■ **WHAT TO WORK ON**: Filter the material, keeping only lines with the word "roots".

■ **AVAILABLE RECORDS**:
(* ===== verification/Fixtures.v ===== *)
(** * shell-fixtures: test-vector loading and the reference roots

    [crates/shell-fixtures/src/lib.rs]: the two roots the reference harness commits
    to, hexadecimal parsing, the conversion of vector files into protocol objects and
    the resolution of root-check scenarios.  A panic ([assert!], [unwrap_or_else(panic!)])
    is [None].  JSON decoding is outside the model: a vector is
    the record [serde] fills in.  Reading a vector by its id is the parameter of
    [resolve_root_check_scenario]; [VectorFiles] gives it over a file system. *)

From S2P Require Import Prelude Primitives StateKeys Codec Hash Sha256 OrdMap Ssz State.

(** ** Hexadecimal *)

(** A digit of [u8::from_str_radix(_, 16)]. *)
Definition hex_digit (c : Ascii.ascii) : option N :=
  let n := Ascii.N_of_ascii c in
  if (48 <=? n)%N && (n <=? 57)%N then Some (n - 48)%N
  else if (97 <=? n)%N && (n <=? 102)%N then Some (n - 87)%N
  else if (65 <=? n)%N && (n <=? 70)%N then Some (n - 55)%N
  else None.

(** [u8::from_str_radix] of two characters, which also takes a leading plus sign. *)
Definition hex_byte (a b : Ascii.ascii) : option byte :=
  lo ← hex_digit b;
  if (Ascii.N_of_ascii a =? 43)%N then Some (byte_of_N lo)
  else hi ← hex_digit a; Some (byte_of_N (16 * hi + lo)).

Fixpoint hex_bytes (s : string) : option (list byte) :=
  match s with
  | String.EmptyString => Some []
  | String.String a (String.String b s) =>
      x ← hex_byte a b; xs ← hex_bytes s; Some (x :: xs)
  | String.String _ String.EmptyString => None
  end.

Definition parse_hex (value : string) : option (list byte) :=
  match value with
  | String.String zero (String.String x hex) =>
      if (Ascii.N_of_ascii zero =? 48)%N && (Ascii.N_of_ascii x =? 120)%N then hex_bytes hex else None
  | _ => None
  end.

Definition parse_root (value : string) : option Root := bytes ← parse_hex value; array_try 32 bytes.
Definition parse_address (value : string) : option ExecutionAddress :=
  bytes ← parse_hex value; array_try 20 bytes.
Definition parse_bytes_32 (value : string) : option Bytes32 := bytes ← parse_hex value; array_try 32 bytes.
Definition parse_bytes_31 (value : string) : option Bytes31 := bytes ← parse_hex value; array_try 31 bytes.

■ **EXERCISE RESULT**:
(** * shell-fixtures: test-vector loading and the reference roots
    [crates/shell-fixtures/src/lib.rs]: the two roots the reference harness commits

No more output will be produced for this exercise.